- [Your instructions]: Which lines of the entries below run from the one holding "End target." to the one holding "Definition example_message : list", inclusive? Set down exactly those lines and no others.

- [Collected data]:
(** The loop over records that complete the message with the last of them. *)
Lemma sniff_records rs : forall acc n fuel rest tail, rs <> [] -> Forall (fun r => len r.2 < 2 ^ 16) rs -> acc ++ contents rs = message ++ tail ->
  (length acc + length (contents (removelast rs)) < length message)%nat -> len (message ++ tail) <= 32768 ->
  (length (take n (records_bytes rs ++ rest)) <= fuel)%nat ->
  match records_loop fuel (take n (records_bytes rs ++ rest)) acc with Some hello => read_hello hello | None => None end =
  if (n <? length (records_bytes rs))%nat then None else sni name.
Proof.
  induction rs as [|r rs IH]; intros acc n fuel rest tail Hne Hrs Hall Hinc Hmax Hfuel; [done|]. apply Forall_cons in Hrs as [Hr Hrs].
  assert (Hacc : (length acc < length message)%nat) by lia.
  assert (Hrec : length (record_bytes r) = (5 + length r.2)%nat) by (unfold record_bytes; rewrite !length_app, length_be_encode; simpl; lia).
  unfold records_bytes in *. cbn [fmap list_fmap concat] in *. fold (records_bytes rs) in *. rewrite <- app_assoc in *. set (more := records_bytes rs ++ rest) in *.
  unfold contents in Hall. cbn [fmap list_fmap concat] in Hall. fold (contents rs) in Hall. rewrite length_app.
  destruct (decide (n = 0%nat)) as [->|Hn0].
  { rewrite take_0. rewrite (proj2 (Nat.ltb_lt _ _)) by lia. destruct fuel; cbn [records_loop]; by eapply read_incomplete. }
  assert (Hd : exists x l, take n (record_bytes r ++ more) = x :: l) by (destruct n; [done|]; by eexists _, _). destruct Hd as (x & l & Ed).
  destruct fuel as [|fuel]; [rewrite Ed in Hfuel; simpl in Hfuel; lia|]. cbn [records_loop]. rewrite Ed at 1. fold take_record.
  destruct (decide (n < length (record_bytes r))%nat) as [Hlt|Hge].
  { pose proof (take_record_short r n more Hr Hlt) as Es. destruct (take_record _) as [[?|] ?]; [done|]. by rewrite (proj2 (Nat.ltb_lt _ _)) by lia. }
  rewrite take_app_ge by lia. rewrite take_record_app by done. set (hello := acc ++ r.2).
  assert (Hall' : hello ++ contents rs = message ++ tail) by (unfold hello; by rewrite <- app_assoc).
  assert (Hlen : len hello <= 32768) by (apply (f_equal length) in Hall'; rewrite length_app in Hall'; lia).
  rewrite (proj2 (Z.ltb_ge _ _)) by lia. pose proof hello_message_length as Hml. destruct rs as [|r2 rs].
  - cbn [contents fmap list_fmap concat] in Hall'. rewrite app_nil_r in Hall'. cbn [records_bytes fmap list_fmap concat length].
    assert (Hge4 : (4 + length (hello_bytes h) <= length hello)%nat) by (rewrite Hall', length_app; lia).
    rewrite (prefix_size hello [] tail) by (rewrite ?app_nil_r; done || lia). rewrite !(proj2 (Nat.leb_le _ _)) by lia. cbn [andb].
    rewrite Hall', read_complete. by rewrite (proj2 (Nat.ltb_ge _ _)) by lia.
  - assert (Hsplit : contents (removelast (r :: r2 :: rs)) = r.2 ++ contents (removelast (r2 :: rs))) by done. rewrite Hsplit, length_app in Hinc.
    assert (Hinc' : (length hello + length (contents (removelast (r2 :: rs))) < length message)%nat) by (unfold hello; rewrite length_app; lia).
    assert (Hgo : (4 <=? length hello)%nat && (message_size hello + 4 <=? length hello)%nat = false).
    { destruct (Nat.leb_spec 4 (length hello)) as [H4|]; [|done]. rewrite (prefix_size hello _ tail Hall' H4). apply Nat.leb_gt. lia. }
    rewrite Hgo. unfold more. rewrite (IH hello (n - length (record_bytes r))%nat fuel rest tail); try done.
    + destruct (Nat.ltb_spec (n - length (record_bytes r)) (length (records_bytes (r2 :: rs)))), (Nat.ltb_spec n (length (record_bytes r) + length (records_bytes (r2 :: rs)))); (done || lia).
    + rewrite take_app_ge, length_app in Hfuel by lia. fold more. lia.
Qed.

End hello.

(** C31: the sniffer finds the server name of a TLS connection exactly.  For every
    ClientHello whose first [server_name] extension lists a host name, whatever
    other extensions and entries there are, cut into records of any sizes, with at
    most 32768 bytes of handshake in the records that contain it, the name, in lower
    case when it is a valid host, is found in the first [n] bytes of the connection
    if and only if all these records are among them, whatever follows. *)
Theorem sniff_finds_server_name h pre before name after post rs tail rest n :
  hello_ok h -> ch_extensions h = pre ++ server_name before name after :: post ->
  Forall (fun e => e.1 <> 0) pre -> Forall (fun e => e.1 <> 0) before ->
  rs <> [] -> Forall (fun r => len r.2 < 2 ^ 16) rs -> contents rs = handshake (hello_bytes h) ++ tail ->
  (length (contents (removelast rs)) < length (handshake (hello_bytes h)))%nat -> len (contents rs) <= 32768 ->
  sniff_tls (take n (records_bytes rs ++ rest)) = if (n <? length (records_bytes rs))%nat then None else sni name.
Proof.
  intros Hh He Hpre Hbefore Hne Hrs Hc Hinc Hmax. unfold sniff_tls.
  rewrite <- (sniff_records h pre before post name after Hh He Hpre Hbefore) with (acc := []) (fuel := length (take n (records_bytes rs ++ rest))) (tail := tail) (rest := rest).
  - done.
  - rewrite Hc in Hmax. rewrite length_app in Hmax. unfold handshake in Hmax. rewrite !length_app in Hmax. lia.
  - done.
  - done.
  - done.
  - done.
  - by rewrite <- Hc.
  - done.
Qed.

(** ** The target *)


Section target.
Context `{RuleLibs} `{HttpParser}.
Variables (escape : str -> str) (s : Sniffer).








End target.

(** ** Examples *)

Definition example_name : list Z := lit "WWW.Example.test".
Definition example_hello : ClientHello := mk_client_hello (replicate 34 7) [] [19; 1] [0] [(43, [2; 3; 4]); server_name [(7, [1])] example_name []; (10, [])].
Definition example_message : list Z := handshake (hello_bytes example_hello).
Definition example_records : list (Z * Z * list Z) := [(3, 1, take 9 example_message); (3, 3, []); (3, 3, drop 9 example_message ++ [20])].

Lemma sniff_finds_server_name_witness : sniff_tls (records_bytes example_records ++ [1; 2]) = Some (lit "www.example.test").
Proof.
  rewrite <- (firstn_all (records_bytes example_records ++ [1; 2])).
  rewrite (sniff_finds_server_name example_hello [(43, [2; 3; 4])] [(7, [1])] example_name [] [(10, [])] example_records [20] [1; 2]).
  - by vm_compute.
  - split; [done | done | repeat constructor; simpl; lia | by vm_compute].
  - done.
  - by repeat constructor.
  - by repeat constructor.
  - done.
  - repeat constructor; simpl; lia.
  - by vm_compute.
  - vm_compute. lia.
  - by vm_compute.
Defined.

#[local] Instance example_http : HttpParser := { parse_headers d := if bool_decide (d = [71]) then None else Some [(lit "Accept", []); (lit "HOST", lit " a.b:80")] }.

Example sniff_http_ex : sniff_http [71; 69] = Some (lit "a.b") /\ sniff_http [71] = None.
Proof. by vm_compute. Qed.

- [Result]:
End target.

(** ** Examples *)

Definition example_name : list Z := lit "WWW.Example.test".
Definition example_hello : ClientHello := mk_client_hello (replicate 34 7) [] [19; 1] [0] [(43, [2; 3; 4]); server_name [(7, [1])] example_name []; (10, [])].
Definition example_message : list Z := handshake (hello_bytes example_hello).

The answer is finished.